Theoretically you can replace hiring smart programmers with magical artificial intelligence that reads your mind and then uses the computer to bend the world to your iron will, but if someone else could produce such a magical artificially intelligent database why would they share it with you? Perhaps they are an omnipotent omnipresent omnibenevolent entity that loves you just a little bit more because of your good looks and high intelligence?
Is this different from wanting to do a persistent query? Basically, since you have a programmable computer that you can program to talk to the database program, you write a computer program that periodically queries the database and then takes the action when the condition is met.
SQL is an implementation of a mathematical descriptive language for relationships. The whole point is that temporal logic like "wait until this happens, then do this" can be kept somewhat separate from logic describing the data you are tracking.
You have SQL that describes what it is you want to store, and particular questions you want to ask about what it is you want to store, and then the job of the database program is to figure out how to store the data safely and efficiently and answer your questions quickly. How you write the SQL that describes the way you want to store the data depends some on what kind of questions you want to ask, and this is what an actually skilled "Database Application Programmer" can figure out for you.
Some proprietary(and probably also Postgres) databases do provide support for the kind of thing you are asking to do here in the form of what are called "Stored Procedures" . Your average corporation accumulates an utter shitload of these stored procedures that various non-technical technical question askers in different departments don't tell each other about and they are often doing the same thing in different ways at different times. Then later they crash the database and break the application itself because there is insufficient technical oversight and communication at the actual decision making levels of the corporate bureaucracy.

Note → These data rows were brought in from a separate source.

(** * atlas-images-offchain: the two bulk-edit tools, embedded and verified

    [replace_ids.py] replaces the [id] field of every record of a JSON array
    with the entry of a text file at the same position; [update_image_urls.py]
    rewrites the [meta.image] URL of every record.

    Python values are embedded as follows.
    - [str] is a sequence of Unicode code points: [list N].
    - the values [json.load] builds are the inductive [json]; a [dict] is an
      association list in insertion order, read by its first binding and
      written in place (or appended when the key is new), as Python does.
    - [json.load] builds one fresh object per JSON node, so no two positions
      of the loaded list share an object: the list is a tree, the variable
      [entry] of the loops is a position in it, and a store through [entry]
      is a store at that position.
    - [print], [sys.exit] and uncaught exceptions are the effects of a small
      state-and-error monad [M] over the process state. A line that quotes a
      string of the document is printed only if the encoding of stdout has
      its code points; the other lines are made of the program's own text,
      numbers, paths of the command line and messages of exceptions, which
      the terminal of the run is taken to encode. The list the two
      transformers receive as [json_data] and change in place is a
      component of that state, so what is left of it after an exit or an
      exception can be stated; a transformer is called on a list [data] by
      running it in a state whose [json_data] is [data]. *)

From Stdlib Require Import ZArith NArith List Bool Lia String Ascii Decimal DecimalNat.
From Stdlib Require Import Floats.SpecFloat.
From stdpp Require Import base list.

Set Warnings "-register-all".

Local Open Scope N_scope.

(** ** Strings *)

Abbreviation str := (list N).

(** A literal of the source, as code points. *)
Fixpoint py (s : string) : str :=
  match s with
  | EmptyString => []
  | String a r => N_of_ascii a :: py r
  end.

Arguments py : simpl never.

Definition str_eqb (a b : str) : bool := bool_decide (a = b).

(** [s.startswith(p)] *)
Fixpoint startswith (p s : str) : bool :=
  match p, s with
  | [], _ => true
  | _ :: _, [] => false
  | a :: p', b :: s' => (a =? b) && startswith p' s'
  end.

(** [str(n)] for a non-negative [int]. *)
Fixpoint str_of_uint (d : Decimal.uint) : str :=
  match d with
  | Nil => []
  | D0 r => 48 :: str_of_uint r
  | D1 r => 49 :: str_of_uint r
  | D2 r => 50 :: str_of_uint r
  | D3 r => 51 :: str_of_uint r
  | D4 r => 52 :: str_of_uint r
  | D5 r => 53 :: str_of_uint r
  | D6 r => 54 :: str_of_uint r
  | D7 r => 55 :: str_of_uint r
  | D8 r => 56 :: str_of_uint r
  | D9 r => 57 :: str_of_uint r
  end.

Definition str_of_nat (n : nat) : str := str_of_uint (Nat.to_uint n).

(** [str.isspace] on one code point: the characters [str.strip()] removes. *)
Definition isspace (c : N) : bool :=
  ((9 <=? c) && (c <=? 13)) || ((28 <=? c) && (c <=? 32))
  || (c =? 133) || (c =? 160) || (c =? 5760)
  || ((8192 <=? c) && (c <=? 8202)) || (c =? 8232) || (c =? 8233)
  || (c =? 8239) || (c =? 8287) || (c =? 12288).

Fixpoint lstrip (s : str) : str :=
  match s with
  | [] => []
  | c :: r => if isspace c then lstrip r else s
  end.

Definition rstrip (s : str) : str := reverse (lstrip (reverse s)).

(** [s.strip()] *)
Definition strip (s : str) : str := rstrip (lstrip s).

(** ** JSON values and dicts *)

Inductive json :=
| JNull
| JBool (b : bool)
| JInt (n : Z)
| JFloat (x : spec_float)
| JStr (s : str)
| JList (items : list json)
| JDict (fields : list (str * json)).

Abbreviation dict := (list (str * json)).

Long story short, do all of this stuff in persistent queries done outside of the database and tracked in a shared medium like a wiki page, or even better a physical notebook routinely reviewed as part of management actually doing some managing. https://en.wikipedia.org/wiki/Gantt_chart
This is an indication that you are not using a Model View Controller approach to building your database client. There are some python ORMs that were doing this automatically correctly a decade ago, but there are presuambly still several corporations with hundreds of millions of dollars using Enterprise Java Beans in 2021, also maybe some people with nuclear arsenals as well so you shouldn't consider yourself too behind the times.